>>>
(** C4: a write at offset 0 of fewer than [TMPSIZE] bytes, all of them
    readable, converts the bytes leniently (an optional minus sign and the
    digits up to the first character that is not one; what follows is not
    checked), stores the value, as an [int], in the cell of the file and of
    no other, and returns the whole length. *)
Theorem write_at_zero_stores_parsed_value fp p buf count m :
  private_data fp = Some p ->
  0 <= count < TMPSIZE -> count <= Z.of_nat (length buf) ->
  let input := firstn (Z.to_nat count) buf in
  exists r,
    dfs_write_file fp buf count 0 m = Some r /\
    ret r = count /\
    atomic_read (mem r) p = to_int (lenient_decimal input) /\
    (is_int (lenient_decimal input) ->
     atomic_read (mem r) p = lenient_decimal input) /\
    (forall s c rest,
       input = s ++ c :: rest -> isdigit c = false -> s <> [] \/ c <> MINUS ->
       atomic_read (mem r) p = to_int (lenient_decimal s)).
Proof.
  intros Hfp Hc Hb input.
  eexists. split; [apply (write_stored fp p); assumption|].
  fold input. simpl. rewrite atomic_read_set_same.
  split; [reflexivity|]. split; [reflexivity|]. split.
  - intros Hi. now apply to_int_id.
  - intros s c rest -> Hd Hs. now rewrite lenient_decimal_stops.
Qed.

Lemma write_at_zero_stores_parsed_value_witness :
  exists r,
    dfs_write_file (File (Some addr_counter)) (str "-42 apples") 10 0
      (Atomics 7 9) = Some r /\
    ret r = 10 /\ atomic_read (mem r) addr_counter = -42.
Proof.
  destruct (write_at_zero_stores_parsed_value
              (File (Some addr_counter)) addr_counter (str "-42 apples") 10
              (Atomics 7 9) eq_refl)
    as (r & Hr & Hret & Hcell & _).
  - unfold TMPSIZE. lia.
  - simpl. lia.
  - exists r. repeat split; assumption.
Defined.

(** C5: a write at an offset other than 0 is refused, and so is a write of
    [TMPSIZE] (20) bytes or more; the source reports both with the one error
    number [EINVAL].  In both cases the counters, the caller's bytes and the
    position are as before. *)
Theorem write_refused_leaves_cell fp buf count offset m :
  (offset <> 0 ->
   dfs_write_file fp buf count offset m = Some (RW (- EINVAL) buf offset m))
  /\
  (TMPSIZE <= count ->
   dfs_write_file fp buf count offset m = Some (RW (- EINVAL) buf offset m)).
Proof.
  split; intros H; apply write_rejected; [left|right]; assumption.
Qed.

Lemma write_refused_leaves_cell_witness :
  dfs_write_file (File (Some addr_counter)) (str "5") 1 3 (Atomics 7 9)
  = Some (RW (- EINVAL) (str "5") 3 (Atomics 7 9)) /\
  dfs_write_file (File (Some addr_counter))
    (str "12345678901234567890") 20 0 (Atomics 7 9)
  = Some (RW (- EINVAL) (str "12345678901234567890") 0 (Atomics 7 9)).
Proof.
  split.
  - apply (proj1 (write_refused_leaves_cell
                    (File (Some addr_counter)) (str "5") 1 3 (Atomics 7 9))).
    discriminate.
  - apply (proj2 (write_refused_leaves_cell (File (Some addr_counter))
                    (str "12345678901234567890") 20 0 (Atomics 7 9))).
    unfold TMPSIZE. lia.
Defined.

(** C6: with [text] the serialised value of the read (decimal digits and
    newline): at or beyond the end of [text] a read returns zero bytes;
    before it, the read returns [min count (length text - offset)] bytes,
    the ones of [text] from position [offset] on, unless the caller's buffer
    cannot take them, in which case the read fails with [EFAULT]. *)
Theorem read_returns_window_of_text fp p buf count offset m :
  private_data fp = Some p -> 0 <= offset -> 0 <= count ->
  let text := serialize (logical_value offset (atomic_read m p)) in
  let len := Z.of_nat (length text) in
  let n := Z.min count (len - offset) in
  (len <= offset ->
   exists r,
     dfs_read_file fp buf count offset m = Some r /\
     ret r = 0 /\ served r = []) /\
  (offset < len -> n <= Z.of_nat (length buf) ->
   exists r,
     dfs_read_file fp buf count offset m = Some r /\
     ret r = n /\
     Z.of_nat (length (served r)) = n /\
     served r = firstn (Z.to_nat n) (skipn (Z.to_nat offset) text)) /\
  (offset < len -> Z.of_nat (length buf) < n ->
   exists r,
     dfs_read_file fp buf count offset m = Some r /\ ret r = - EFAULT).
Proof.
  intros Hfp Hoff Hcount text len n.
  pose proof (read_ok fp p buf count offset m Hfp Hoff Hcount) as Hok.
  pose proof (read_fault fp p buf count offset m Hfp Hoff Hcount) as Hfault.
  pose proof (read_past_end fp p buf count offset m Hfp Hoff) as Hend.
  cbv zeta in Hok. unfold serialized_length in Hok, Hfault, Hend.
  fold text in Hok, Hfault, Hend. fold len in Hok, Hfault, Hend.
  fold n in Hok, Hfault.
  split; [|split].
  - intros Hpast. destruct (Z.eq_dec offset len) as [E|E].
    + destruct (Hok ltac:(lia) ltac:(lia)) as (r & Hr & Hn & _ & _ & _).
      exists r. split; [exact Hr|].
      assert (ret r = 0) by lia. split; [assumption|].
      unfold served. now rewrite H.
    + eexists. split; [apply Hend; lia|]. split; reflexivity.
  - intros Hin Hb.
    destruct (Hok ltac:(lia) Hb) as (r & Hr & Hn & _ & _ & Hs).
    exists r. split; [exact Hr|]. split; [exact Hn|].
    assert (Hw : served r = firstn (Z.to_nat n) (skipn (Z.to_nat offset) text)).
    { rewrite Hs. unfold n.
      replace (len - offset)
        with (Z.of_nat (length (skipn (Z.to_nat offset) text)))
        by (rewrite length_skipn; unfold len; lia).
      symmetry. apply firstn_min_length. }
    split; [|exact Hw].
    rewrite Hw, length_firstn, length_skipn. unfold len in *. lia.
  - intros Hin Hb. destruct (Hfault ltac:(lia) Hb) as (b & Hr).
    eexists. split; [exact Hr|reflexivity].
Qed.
<<<
>>>
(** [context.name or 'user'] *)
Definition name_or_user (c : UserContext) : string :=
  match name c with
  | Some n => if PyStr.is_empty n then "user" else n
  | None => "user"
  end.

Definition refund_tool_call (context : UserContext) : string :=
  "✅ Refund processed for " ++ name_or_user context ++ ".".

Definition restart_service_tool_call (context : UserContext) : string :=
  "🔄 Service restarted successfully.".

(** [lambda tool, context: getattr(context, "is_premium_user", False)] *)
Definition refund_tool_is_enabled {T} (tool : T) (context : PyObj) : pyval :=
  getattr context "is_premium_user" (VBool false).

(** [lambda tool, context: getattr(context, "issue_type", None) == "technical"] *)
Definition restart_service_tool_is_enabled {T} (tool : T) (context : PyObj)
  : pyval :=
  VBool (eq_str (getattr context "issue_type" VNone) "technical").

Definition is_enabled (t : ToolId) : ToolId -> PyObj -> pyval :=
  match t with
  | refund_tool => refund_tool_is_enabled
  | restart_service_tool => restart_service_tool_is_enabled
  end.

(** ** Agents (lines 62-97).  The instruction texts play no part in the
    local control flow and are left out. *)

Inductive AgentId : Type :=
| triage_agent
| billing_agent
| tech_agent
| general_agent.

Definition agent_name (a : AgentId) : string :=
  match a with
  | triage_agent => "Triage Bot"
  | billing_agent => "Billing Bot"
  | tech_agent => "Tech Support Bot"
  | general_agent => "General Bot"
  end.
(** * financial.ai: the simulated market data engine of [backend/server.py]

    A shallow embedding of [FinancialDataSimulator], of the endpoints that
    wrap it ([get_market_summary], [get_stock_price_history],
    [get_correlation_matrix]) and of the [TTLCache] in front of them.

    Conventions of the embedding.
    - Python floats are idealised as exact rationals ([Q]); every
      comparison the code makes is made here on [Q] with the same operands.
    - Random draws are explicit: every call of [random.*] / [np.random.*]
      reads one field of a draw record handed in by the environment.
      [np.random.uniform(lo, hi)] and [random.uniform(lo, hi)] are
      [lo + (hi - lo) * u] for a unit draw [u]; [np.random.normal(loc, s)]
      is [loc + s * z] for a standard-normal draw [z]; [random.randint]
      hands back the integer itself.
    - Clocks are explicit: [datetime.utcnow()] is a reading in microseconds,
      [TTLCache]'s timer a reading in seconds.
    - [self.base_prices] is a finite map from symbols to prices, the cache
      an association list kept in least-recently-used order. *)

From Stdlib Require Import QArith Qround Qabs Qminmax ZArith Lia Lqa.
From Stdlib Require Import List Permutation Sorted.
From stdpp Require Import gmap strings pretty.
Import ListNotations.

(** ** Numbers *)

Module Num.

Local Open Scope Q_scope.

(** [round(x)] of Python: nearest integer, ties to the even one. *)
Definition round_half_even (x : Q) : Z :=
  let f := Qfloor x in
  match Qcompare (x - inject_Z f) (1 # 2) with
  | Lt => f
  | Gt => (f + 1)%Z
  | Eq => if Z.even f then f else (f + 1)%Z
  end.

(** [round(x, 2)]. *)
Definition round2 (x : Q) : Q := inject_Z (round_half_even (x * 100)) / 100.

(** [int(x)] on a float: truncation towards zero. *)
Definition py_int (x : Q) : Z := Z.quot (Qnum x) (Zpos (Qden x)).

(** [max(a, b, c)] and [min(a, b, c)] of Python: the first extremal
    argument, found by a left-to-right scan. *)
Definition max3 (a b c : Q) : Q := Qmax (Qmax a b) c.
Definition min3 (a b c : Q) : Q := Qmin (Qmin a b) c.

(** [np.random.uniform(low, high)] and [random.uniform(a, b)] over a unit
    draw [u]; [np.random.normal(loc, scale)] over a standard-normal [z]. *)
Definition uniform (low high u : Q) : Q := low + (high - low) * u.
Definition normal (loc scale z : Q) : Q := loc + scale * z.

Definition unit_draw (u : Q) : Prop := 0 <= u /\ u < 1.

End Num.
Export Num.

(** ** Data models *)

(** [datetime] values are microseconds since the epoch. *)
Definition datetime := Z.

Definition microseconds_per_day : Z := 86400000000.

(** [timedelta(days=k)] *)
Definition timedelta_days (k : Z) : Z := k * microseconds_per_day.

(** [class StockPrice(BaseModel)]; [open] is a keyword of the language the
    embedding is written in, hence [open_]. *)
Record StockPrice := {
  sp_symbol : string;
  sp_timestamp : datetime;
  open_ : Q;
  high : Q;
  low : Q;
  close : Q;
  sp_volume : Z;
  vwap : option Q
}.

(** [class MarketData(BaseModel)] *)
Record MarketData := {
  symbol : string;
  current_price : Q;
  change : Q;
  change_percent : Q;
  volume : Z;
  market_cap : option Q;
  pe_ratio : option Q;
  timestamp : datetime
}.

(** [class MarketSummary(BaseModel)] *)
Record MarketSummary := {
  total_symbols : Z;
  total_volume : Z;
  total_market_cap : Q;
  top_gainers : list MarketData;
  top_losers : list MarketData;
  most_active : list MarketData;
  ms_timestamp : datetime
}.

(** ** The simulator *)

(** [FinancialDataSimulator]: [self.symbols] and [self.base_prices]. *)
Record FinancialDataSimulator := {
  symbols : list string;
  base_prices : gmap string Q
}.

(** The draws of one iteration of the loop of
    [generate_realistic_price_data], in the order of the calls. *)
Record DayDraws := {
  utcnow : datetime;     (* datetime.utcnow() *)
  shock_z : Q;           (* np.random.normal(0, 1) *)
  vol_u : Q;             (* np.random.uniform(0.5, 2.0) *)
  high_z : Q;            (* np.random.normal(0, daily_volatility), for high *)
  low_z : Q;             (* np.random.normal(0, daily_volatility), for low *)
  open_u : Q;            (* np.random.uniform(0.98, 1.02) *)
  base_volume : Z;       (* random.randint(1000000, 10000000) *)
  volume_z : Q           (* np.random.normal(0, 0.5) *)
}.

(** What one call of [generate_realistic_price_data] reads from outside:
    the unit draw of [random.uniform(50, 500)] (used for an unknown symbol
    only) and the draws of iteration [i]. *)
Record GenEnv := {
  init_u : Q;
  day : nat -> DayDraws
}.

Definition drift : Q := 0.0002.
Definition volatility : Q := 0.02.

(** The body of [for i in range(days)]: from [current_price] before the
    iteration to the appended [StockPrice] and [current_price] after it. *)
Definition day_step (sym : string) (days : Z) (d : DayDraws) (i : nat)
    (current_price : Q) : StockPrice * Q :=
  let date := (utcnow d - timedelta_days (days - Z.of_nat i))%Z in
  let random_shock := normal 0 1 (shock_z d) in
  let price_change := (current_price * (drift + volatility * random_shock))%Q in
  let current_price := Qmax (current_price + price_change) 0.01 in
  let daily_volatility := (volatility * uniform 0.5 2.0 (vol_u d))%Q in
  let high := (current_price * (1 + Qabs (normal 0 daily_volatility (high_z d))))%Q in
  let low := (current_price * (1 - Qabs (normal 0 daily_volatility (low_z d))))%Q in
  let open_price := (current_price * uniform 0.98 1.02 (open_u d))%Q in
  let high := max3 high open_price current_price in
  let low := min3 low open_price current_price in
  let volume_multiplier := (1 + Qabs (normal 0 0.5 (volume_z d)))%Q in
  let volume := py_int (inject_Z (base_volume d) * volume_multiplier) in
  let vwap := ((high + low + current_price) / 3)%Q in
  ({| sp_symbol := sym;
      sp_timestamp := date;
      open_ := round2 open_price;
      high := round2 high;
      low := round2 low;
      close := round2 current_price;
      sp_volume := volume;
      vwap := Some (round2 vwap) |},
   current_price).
<<<
>>>
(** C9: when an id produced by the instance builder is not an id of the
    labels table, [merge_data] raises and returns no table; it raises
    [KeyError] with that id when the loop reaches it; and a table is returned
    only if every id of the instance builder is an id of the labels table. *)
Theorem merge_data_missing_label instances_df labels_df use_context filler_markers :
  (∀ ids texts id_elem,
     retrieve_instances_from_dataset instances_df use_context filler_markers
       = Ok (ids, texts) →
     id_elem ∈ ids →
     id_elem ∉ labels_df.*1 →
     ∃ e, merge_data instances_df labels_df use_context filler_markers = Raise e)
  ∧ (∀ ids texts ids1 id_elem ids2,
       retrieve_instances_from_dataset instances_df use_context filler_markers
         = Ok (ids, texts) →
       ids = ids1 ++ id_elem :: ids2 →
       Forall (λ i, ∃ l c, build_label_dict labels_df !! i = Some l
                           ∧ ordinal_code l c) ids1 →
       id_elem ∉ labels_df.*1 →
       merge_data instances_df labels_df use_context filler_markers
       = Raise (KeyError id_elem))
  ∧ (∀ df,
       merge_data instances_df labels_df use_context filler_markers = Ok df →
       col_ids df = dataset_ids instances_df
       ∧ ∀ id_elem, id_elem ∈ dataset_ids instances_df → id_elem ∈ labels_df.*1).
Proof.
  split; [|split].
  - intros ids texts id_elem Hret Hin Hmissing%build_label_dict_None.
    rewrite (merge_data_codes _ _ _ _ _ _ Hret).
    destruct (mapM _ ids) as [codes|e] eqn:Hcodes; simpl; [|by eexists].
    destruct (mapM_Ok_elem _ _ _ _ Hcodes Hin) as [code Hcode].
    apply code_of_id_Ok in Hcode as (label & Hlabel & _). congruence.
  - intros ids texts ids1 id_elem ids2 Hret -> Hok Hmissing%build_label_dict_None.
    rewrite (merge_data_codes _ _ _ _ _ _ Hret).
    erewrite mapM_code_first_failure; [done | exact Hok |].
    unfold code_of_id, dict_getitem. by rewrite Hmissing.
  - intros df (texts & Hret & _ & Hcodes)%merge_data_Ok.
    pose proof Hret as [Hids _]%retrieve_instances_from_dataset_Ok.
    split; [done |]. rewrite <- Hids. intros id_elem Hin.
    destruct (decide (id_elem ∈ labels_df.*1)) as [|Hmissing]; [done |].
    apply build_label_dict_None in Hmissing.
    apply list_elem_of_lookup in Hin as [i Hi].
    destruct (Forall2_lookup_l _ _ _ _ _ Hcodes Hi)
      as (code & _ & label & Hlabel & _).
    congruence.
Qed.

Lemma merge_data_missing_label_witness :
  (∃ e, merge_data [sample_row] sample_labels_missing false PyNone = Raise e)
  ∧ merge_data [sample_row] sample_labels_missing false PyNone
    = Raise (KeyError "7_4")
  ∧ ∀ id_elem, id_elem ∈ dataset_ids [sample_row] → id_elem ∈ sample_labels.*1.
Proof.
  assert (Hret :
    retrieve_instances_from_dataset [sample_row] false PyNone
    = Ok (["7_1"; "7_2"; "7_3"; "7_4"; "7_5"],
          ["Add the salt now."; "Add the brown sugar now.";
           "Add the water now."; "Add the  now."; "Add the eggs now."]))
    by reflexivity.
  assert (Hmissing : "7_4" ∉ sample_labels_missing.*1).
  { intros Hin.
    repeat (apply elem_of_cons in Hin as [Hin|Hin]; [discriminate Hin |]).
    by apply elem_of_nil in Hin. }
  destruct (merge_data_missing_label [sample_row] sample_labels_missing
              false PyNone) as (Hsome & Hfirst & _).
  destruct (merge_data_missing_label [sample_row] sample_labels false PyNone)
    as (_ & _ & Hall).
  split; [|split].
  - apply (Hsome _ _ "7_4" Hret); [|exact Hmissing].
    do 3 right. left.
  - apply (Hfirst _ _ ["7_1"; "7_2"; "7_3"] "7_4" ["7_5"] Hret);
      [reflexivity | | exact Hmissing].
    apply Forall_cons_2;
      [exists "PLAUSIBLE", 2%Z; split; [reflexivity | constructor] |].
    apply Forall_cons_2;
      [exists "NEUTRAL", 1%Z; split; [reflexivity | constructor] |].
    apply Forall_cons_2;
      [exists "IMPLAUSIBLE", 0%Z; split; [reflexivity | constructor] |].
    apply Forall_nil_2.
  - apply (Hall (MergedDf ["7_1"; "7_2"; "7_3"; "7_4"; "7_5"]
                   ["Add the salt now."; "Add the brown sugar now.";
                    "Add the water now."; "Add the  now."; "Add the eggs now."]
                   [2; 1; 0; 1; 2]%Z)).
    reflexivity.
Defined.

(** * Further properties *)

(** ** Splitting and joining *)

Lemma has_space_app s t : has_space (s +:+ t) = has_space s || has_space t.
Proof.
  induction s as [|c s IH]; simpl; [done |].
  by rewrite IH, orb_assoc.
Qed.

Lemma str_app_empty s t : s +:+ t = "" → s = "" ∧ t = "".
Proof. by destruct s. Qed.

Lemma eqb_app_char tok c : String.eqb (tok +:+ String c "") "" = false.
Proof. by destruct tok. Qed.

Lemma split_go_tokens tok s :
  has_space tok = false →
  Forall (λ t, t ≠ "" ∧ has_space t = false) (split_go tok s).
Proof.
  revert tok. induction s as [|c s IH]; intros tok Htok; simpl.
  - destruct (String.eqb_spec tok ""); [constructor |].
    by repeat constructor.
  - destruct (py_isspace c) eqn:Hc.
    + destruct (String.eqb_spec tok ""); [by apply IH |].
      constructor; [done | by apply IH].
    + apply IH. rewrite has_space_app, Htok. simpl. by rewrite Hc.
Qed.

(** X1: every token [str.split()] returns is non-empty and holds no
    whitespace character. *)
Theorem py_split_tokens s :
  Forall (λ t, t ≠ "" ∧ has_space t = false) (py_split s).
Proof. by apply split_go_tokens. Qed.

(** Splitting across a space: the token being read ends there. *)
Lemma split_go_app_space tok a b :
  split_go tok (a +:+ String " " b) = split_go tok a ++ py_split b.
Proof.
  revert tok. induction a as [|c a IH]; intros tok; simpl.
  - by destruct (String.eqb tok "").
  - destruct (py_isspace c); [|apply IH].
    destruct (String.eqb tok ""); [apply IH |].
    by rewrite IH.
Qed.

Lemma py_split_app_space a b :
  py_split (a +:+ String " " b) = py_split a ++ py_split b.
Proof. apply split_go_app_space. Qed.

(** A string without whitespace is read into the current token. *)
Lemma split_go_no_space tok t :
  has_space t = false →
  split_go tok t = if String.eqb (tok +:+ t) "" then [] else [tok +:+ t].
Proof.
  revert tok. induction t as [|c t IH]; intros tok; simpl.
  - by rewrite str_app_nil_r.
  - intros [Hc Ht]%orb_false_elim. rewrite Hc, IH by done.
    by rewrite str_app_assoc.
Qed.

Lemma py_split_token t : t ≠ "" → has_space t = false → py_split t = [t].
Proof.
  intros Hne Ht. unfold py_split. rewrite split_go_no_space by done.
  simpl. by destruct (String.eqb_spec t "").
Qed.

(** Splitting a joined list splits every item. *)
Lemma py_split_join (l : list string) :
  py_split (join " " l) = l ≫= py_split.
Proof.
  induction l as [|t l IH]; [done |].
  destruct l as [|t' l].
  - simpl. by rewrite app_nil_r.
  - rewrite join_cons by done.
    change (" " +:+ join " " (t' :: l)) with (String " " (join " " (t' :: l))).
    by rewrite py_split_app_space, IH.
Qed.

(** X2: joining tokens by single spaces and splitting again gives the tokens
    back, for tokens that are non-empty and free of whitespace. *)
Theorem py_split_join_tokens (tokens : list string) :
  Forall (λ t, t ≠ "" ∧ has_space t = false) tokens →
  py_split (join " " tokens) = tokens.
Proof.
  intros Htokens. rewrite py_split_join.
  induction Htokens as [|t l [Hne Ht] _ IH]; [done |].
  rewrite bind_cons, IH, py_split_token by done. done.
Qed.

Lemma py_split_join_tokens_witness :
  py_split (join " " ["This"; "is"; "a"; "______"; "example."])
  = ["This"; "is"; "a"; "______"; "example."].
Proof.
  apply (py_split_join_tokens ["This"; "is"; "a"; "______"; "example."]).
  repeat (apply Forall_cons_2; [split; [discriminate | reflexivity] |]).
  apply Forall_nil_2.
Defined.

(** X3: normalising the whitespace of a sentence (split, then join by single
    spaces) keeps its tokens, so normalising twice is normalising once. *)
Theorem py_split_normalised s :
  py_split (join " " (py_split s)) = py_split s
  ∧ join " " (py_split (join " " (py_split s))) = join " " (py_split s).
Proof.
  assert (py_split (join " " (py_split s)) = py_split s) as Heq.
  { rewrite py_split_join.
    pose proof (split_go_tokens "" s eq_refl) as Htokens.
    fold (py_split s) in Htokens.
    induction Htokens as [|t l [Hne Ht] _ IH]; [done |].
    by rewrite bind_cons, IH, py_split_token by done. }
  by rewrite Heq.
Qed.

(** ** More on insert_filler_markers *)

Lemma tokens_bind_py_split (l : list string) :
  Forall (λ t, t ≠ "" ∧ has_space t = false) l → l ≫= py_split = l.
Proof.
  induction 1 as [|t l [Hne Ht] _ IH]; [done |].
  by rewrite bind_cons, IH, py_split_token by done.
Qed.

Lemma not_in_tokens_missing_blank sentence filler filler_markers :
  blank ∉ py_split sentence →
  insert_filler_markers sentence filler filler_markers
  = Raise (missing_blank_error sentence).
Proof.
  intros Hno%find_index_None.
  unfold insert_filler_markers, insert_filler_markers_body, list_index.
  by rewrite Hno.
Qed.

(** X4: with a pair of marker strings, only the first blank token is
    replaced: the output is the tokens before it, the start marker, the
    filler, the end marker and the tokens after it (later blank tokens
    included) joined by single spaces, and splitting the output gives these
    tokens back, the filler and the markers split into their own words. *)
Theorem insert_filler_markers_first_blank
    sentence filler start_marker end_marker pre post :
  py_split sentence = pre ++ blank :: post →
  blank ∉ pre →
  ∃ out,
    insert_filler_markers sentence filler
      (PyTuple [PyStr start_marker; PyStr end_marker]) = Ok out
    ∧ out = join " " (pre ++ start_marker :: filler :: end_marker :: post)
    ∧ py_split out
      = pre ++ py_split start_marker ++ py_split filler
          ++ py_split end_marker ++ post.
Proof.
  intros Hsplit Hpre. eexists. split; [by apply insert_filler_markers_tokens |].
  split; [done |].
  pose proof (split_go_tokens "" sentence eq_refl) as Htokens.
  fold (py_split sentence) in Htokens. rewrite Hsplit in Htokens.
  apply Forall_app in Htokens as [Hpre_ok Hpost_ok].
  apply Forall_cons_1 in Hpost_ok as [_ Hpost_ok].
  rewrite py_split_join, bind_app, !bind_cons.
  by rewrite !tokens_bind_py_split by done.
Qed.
<<<
The problem: Within the material above, copy exactly the lines from the line that holds "sp_symbol := sym;" up to and including the line that holds "current_price).".

Result:
  ({| sp_symbol := sym;
      sp_timestamp := date;
      open_ := round2 open_price;
      high := round2 high;
      low := round2 low;
      close := round2 current_price;
      sp_volume := volume;
      vwap := Some (round2 vwap) |},
   current_price).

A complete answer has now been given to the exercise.